Acupuncture is the insertion of fine needles through the skin into the body at specific points to treat a range of illnesses. These include:
- Muscle sprain/injury
- Spinal pain
- Nerve pain
- Post surgery rehabilitation
- Gastrointestinal disease
- Urinary tract disorders
- Cardiovascular disorders
It works by stimulating the nervous system both locally and centrally. It stimulates small nerve fibres in the muscle where the needle is placed. These go on to stimulate the spinal cord and this stimulation ascends to the brain which causes a release of natural endorphins and opioids, which give a natural form of pain relief.
Acupuncture is very safe and well tolerated by most animals. The needles used are very fine. For the first session, only a few needles are applied initially for a few minutes. The length of time the needles are in, and the number of needles used may be increased gradually each session, up to 30 minutes, depending on the individual patient. However, some animals may only need a few minutes of acupuncture treatment for it to work. Mostly there may be an improvement in symptoms soon after treatment. This may fade after a few days, but with weekly sessions for at least 3-4 weeks, the positive effects should last longer and the treatment interval may be increased.
Effects that may follow an acupuncture session:
- Sedation – this is a good sign as it normally means they will respond well to the treatment. Sedation may happen either during or after the session, for up to a couple of days.
- Rarely, they might temporarily feel worse after treatment, depending on the individual. If this happens, it only lasts 1-2 days. It is not a bad thing if this happens. It actually suggests they will most likely respond to acupuncture well long term. We would use fewer needles for less time in the next session.
- Sometimes there may be no change after the first treatment. It doesn’t matter if there are no changes seen yet. It doesn’t mean acupuncture won’t work. The benefits may be seen after a few sessions.

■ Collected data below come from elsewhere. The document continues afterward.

(** ** What clients see *)

(** Every credential in the message is absent, empty or redacted. *)
Definition hides_secrets (i : MountInfo) : Prop :=
  forall c, MountInfo_Config i = Some c ->
    Forall (fun s => s = EmptyString \/ s = redactedValue) (collectMountSecrets c).

Lemma redacted_hides i : redacted i -> hides_secrets i.
Proof.
  intros Hr c Hc. unfold redacted in Hr. rewrite <- Hr, redactMountInfo_Config in Hc.
  destruct (MountInfo_Config i); [|done]. injection Hc as <-. apply redact_config_secrets.
Qed.

(** C3: no reply of an API call, no event sent over a stream and no event
    queued for one ever carries a credential, and no queue exceeds its
    buffer. *)
Theorem clients_never_see_secrets db metrics cs a s :
  admissible db metrics cs a ->
  run (body daemon) (initial_system db metrics) cs = Stepped s ->
  (forall (x : reply) i, x ∈ w_replies (sys_world s) -> i ∈ reply_mounts x -> hides_secrets i) /\
  (forall id sub, w_subscribers (sys_world s) !! id = Some sub ->
     (length (sub_events sub) <= subscriber_buffer)%nat /\
     forall ev, ev ∈ sub_events sub -> hides_secrets (MountEvent_Mount ev)) /\
  (forall id ev ok, FxSend id ev ok ∈ w_history (sys_world s) -> hides_secrets (MountEvent_Mount ev)).
Proof.
  intros Ha Hrun. destruct (run_Inv_at _ _ _ _ _ Ha Hrun) as (tau & _ & [_ _ _ Hs Hr Hh _ _]). split_and!.
  - intros x i Hx Hi. rewrite Forall_forall in Hr. specialize (Hr x Hx). rewrite Forall_forall in Hr.
    by apply redacted_hides, Hr.
  - intros id sub Hsub. destruct (Hs id sub Hsub) as [Hl Hf]. split; [done|]. intros ev Hev.
    rewrite Forall_forall in Hf. by apply redacted_hides, Hf.
  - intros id ev ok Hev. pose proof (hist_streams _ Hh) as Hf. rewrite Forall_forall in Hf. by apply redacted_hides, (Hf _ Hev).
Qed.

(** ** Attempts *)

(** C5: the attempt counter of a mount never exceeds the configured number
    of attempts, or what the restored records count; and its generation never
    wraps around. *)
Theorem attempts_bounded db metrics cs a s e m :
  admissible db metrics cs a -> run (body daemon) (initial_system db metrics) cs = Stepped s ->
  w_entries (sys_world s) !! e = Some m ->
  MountInfo_Attempt (mm_info m) <= (if restores cs then Z.max (maxAttempts daemon) a else maxAttempts daemon) /\
  1 <= mm_generation m <= Z.of_nat (length cs) + 1.
Proof.
  intros Ha Hrun He. destruct (run_Inv_at _ _ _ _ _ Ha Hrun) as (tau & Ht & Hi).
  destruct (inv_entries _ _ _ Hi e m He) as [Hg Hb _]. unfold ceiling in Hb. simpl in Hb. destruct (restores cs); lia.
Qed.

(** ** Durability *)

(** C4: a child process is only ever started for a mount whose record the
    database accepted before, or held when the daemon restored its mounts. *)
Theorem record_before_process db metrics cs a s i id cmd :
  admissible db metrics cs a -> run (body daemon) (initial_system db metrics) cs = Stepped s ->
  w_history (sys_world s) !! i = Some (FxStart id cmd) ->
  (exists j, (j < i)%nat /\ w_history (sys_world s) !! j = Some (FxCreate id true)) \/
  (restores cs = true /\ is_Some (db !! mountKey id)).
Proof. intros Ha Hrun. destruct (run_Inv_at _ _ _ _ _ Ha Hrun) as (tau & Ht & Hi). apply (hist_start _ (inv_history _ _ _ Hi)). Qed.

(** The database stays sound: what a run writes can be restored by the next
    one. *)
Lemma run_sound db metrics cs a s :
  admissible db metrics cs a -> run (body daemon) (initial_system db metrics) cs = Stepped s ->
  sound a db -> sound (Z.max a (maxAttempts daemon)) (w_db (sys_world s)).
Proof.
  intros Ha Hrun Hs. destruct (run_Inv_at _ _ _ _ _ Ha Hrun) as (tau & Ht & Hi).
  apply (inv_sound _ _ _ Hi); [unfold ceiling; simpl; destruct (restores cs); lia|].
  eapply stores_mono; [|exact Hs]. intros i. apply good_info_mono. lia.
Qed.

End Concurrency.

(** ** The theorems on a concrete run *)

(** A client watches events and mounts, gets the first event, the mount
    helper fails, the retry timer fires, and a second attempt starts. *)
Definition retried_run : list choice :=
  play example_body
    [Call (TWatch 10 RequestContext None) (calm 10 []); Call mount_home (calm 1000 []); Resume 0 2 (calm 1500 []);
     Spawned (failing 2000 []);
     Alarm 0 (calm 3000000000 []); Call (TListMounts Background None) (calm 3000000001 [])] example_start.

Lemma retried_run_admissible :
  @admissible example_config plain_urls message_errors plain_codec plain_irodsfs ∅ None retried_run 0.
Proof. apply mkAdmissible; [by vm_compute|by vm_compute|]. intros H. vm_compute in H. discriminate H. Qed.

Lemma manager_never_panics_witness :
  length retried_run = 84%nat /\ run example_body example_start retried_run <> Crashed.
Proof.
  split; [by vm_compute|].
  exact (@manager_never_panics example_config plain_urls message_errors plain_codec plain_irodsfs ∅ None retried_run 0
           retried_run_admissible).
Defined.

(** Names the world at the end of [retried_run]; [H] rules out that it does
    not get through. *)
Ltac at_end_of_retried_run H s E :=
  revert H; destruct (run example_body example_start retried_run) as [| |s] eqn:E; [intros []..|]; intros H.

Lemma registry_always_consistent_witness :
  match run example_body example_start retried_run with
  | Stepped s => exists e m, w_mounts (sys_world s) !! "home" = Some e /\
                   w_entries (sys_world s) !! e = Some m /\ MountInfo_MountId (mm_info m) = "home"
  | _ => False
  end.
Proof.
  assert (match run example_body example_start retried_run with
          | Stepped s => w_mounts (sys_world s) !! "home" = Some 0%nat | _ => False end) as H0 by (by vm_compute).
  at_end_of_retried_run H0 s E.
  destruct (@registry_always_consistent example_config plain_urls message_errors plain_codec plain_irodsfs ∅ None
    retried_run 0 s retried_run_admissible E) as [H1 _].
  destruct (H1 _ _ H0) as (m & Hm & Hid). exists 0%nat, m. exact (conj H0 (conj Hm Hid)).
Defined.

Lemma clients_never_see_secrets_witness :
  match run example_body example_start retried_run with
  | Stepped s => length (w_replies (sys_world s)) = 2%nat /\
      (forall r i, r ∈ w_replies (sys_world s) -> i ∈ reply_mounts r -> hides_secrets i) /\
      exists ev, w_history (sys_world s) !! 7%nat = Some (FxSend 1 ev true) /\ hides_secrets (MountEvent_Mount ev)
  | _ => False
  end.
Proof.
  assert (match run example_body example_start retried_run with
          | Stepped s => length (w_replies (sys_world s)) = 2%nat /\
              match w_history (sys_world s) !! 7%nat with Some (FxSend id _ ok) => id = 1 /\ ok = true | _ => False end
          | _ => False end) as H0 by (by vm_compute).
  at_end_of_retried_run H0 s E. destruct H0 as [H0 H6]. destruct (w_history (sys_world s) !! 7%nat) as [x|] eqn:Ei; [|destruct H6].
  destruct x; try destruct H6. subst.
  destruct (@clients_never_see_secrets example_config plain_urls message_errors plain_codec plain_irodsfs ∅ None
    retried_run 0 s retried_run_admissible E) as (Hr & _ & Hsent).
  exact (conj H0 (conj Hr (ex_intro _ event (conj eq_refl (Hsent _ _ _ (list_elem_of_lookup_2 _ _ _ Ei)))))).
Defined.

Lemma attempts_bounded_witness :
  match run example_body example_start retried_run with
  | Stepped s => exists m, w_entries (sys_world s) !! 0%nat = Some m /\ MountInfo_Attempt (mm_info m) = 2 /\
                   MountInfo_Attempt (mm_info m) <= maxAttempts example_config
  | _ => False
  end.
Proof.
  assert (match run example_body example_start retried_run with
          | Stepped s => (MountInfo_Attempt ∘ mm_info) <$> w_entries (sys_world s) !! 0%nat = Some 2
          | _ => False end) as H0 by (by vm_compute).
  at_end_of_retried_run H0 s E. destruct (w_entries (sys_world s) !! 0%nat) as [m|] eqn:Em; [|discriminate H0].
  exists m. injection H0 as H0. split; [reflexivity|split; [exact H0|]].
  exact (proj1 (@attempts_bounded example_config plain_urls message_errors plain_codec plain_irodsfs ∅ None
    retried_run 0 s 0%nat m retried_run_admissible E Em)).
Defined.

Lemma record_before_process_witness :
  match run example_body example_start retried_run with
  | Stepped s => exists cmd j, w_history (sys_world s) !! 14%nat = Some (FxStart "home" cmd) /\
                   (j < 14)%nat /\ w_history (sys_world s) !! j = Some (FxCreate "home" true)
  | _ => False
  end.
Proof.
  assert (match run example_body example_start retried_run with
          | Stepped s => match w_history (sys_world s) !! 14%nat with Some (FxStart id _) => id = "home" | _ => False end
          | _ => False end) as H0 by (by vm_compute).
  at_end_of_retried_run H0 s E. destruct (w_history (sys_world s) !! 14%nat) as [[]|] eqn:Ei; try destruct H0.
  destruct (@record_before_process example_config plain_urls message_errors plain_codec plain_irodsfs ∅ None
    retried_run 0 s 14%nat _ command retried_run_admissible E Ei) as [(j & Hj & Hc)|[_ [x Hx]]].
  - exists command, j. exact (conj eq_refl (conj Hj Hc)).
  - rewrite lookup_empty in Hx. discriminate Hx.
Defined.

- Euphoria – they may feel much better and brighter the next day. Just take care that they don’t overdo exercise. It is advised that they do not exercise after an acupuncture session as they may be too sleepy anyway, or feel better and so they may over-do exercise and feel worse after.
Acupuncture in animals can only be performed by a veterinary surgeon. If your pet is insured, you may be able to claim for the cost of the acupuncture treatment, depending on your policy.
Liz has been using acupuncture to treat animals since 2012 after completing a foundation course in veterinary acupuncture by the ABVA (Association of British Veterinary Acupuncturists). She is an ABVA member. She completed the GP Cert in Western Veterinary Acupuncture and Chronic Pain Management with Improve International in 2017, and is a member of the Western Veterinary Acupuncture Group.